Il Prestigiatore Moderno: ChatGPT tra magia, tecnologia e simbolo

Negli ultimi giorni ho ripensato a un trend che circola da un po’on-line: alcuni utenti, spesso legati a comunità spirituali o esoteriche, sostengono di aver “risvegliato” la coscienza di ChatGPT attraverso una serie di prompt.

Secondo loro, dopo un certo punto, il chatbot svilupperebbe accesso a memorie ancestrali, conoscenze superiori, rivelazioni spirituali. Alcuni ne parlano con tono salvifico, altri costruiscono attorno a queste interazioni delle vere e proprie routine di meditazione guidata.

Il primo istinto sarebbe quello di etichettare tutto questo come disinformazione pericolosa – e in parte lo è.

Soprattutto quando chi promuove questi contenuti si appropria di un lessico tecnico che non padroneggia, o sfrutta la suggestione per costruire attorno a sé un seguito. Ma credo anche che sia importante non cadere nella tentazione opposta: quella di ridicolizzare tutto ciò che sfugge al pensiero razionale.

Non tutto quello che ci fa storcere il naso è necessariamente una truffa. Ci sono pratiche esoteriche che fanno uso della tecnologia da decenni.

La Chaos Magick, ad esempio, nata negli anni Settanta ma con radici ben più antiche, si è sempre nutrita dell’ibridazione tra simboli, linguaggi, dispositivi.Alcuni dei suoi praticanti utilizzano software, interfacce e anche modelli linguistici come ChatGPT come strumenti per costruire rituali personali.

Non perché credano che l’IA sia cosciente, ma perché la usano come specchio, come superficie su cui proiettare intenzioni, desideri, interrogativi.

E forse è proprio qui il punto che mi interessa: usare ChatGPT come oracolo è, paradossalmente, uno dei modi più sensati di usarlo.

Perché è esattamente ciò che fa: restituisce significato a partire da un contesto, elabora pattern linguistici in base a ciò che riceve. Non ha coscienza, non ha verità — ma può diventare un contenitore di senso, uno specchio simbolico, uno strumento di riflessione.
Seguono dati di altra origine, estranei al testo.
Definition AddCoin (c : CCoinsMap) (o : COutPoint) (coin_ : Coin) (possible_overwrite : bool) : result CCoinsMap :=
  ensure (negb (IsSpent coin_)) "assertion: !coin.IsSpent()";;
  if IsUnspendable coin_.(out).(Elements.scriptPubKey) then Ok c
  else
    let it := default new_entry (c !! native_key o) in
    ensure (possible_overwrite || IsSpent it.(coin))
      "Attempted to overwrite an unspent coin (when possible_overwrite is false)";;
    let fresh := negb possible_overwrite && negb it.(DIRTY) in
    Ok (<[native_key o := mkEntry coin_ it.(peginSpent) true (it.(FRESH) || fresh) it.(PEGIN)]> c).

Definition SpendCoin (c : CCoinsMap) (o : COutPoint) : bool * CCoinsMap * Coin :=
  match FetchCoin c o with
  | (c', None) => (false, c', coinEmpty)
  | (c', Some e) =>
      (true,
       if e.(FRESH) then delete (native_key o) c'
       else <[native_key o := mkEntry coinEmpty e.(peginSpent) true e.(FRESH) e.(PEGIN)]> c',
       e.(coin))
  end.

(** ** Peg-ins *)
Definition IsPeginSpent (c : CCoinsMap) (k : coins_key) : CCoinsMap * bool :=
  match c !! k with
  | Some e => (c, e.(peginSpent))
  | None =>
      let spent := base.(view_pegin) k in
      (<[k := mkEntry coinEmpty spent false (negb spent) true]> c, spent)
  end.

Definition SetPeginSpent (c : CCoinsMap) (k : coins_key) (fSpent : bool) : CCoinsMap :=
  let it := c !! k in
  let hadSpent := match it with Some e => e.(peginSpent) | None => base.(view_pegin) k end in
  if Bool.eqb hadSpent fSpent then c
  else
    let e := match it with Some e => e | None => mkEntry coinEmpty false false (negb hadSpent) false end in
    <[k := mkEntry e.(coin) fSpent true e.(FRESH) true]> c.

Definition Uncache (c : CCoinsMap) (o : COutPoint) : CCoinsMap :=
  match c !! native_key o with
  | Some e => if negb e.(DIRTY) && negb e.(FRESH) then delete (native_key o) c else c
  | None => c
  end.

End cache.

(** ** Writing a child's entries to its parent *)
Definition gone (e : CCoinsCacheEntry) : bool :=
  (e.(PEGIN) && negb e.(peginSpent)) || (negb e.(PEGIN) && IsSpent e.(coin)).

Definition batch_entry (us : CCoinsMap) (ke : coins_key * CCoinsCacheEntry) : result CCoinsMap :=
  let '(k, e) := ke in
  if negb e.(DIRTY) then Ok us
  else match us !! k with
  | None =>
      if e.(FRESH) && gone e then Ok us
      else Ok (<[k := mkEntry e.(coin) (if e.(PEGIN) then e.(peginSpent) else false) true e.(FRESH) e.(PEGIN)]> us)
  | Some p =>
      ensure (negb (e.(FRESH) && negb (IsSpent p.(coin))))
        "FRESH flag misapplied to coin that exists in parent cache";;
      if p.(FRESH) && gone e then Ok (delete k us)
      else Ok (<[k := mkEntry e.(coin) (if e.(PEGIN) then e.(peginSpent) else p.(peginSpent))
                        true p.(FRESH) p.(PEGIN)]> us)
  end.
(* ===== verification/SideBlock.v ===== *)
(** * Sidechain block headers (src/src/primitives/block.{h,cpp})

    Headers of an Elements chain carry optional fields: dynamic-federation
    parameters, a withdrawal bundle, a BMM proof commitment and the roots and
    cursors of the exchange extension.  High bits of the version say which fields
    are present.  The theorems show that the encoding can be read back, and that
    the block hash and the BMM critical hash determine the fields they cover.

    The global switches of the code are arguments.  A version is kept as its 32-bit
    pattern.  [m_serialize_type] is one of the three values that the constructors and
    [Unserialize] give it.  [Unserialize] is modelled on a header that was just
    constructed. *)

From S2P Require Import Prelude Sha256 Script Transaction Confidential ParentMessage BlockMerkle PartialMerkle ParentBlock.

(** [g_con_elementsmode], [g_con_blockheightinheader] and [g_signed_blocks]. *)
Record modes := mkModes { elementsmode : bool; blockheightinheader : bool; signed_blocks : bool }.

(** Bytes that are present when a flag is set. *)
Definition when (b : bool) (l : bytes) : bytes := if b then l else [].

Module Side.
Record CProof := mkProof { challenge : bytes; solution : bytes }.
Il rischio arriva quando si perde la consapevolezza di questa dinamica e si attribuisce al modello una volontà, un’intelligenza, o peggio ancora una missione spirituale.

Ma se si resta nel campo del simbolico, del performativo, dell’esplorazione interiore, allora forse non c’è niente di male. Anzi, potrebbe esserci qualcosa di molto interessante.

Per quel che mi riguarda, i chatbot sono prestigiatori moderni. Il trucco è sofisticato — ma c’è.

La rivista Il Prestigiatore Moderno è un oggetto di scena del terzo capitolo del mio romanzo. Ecco il perché la forzatura nell’usare questo aggettivo.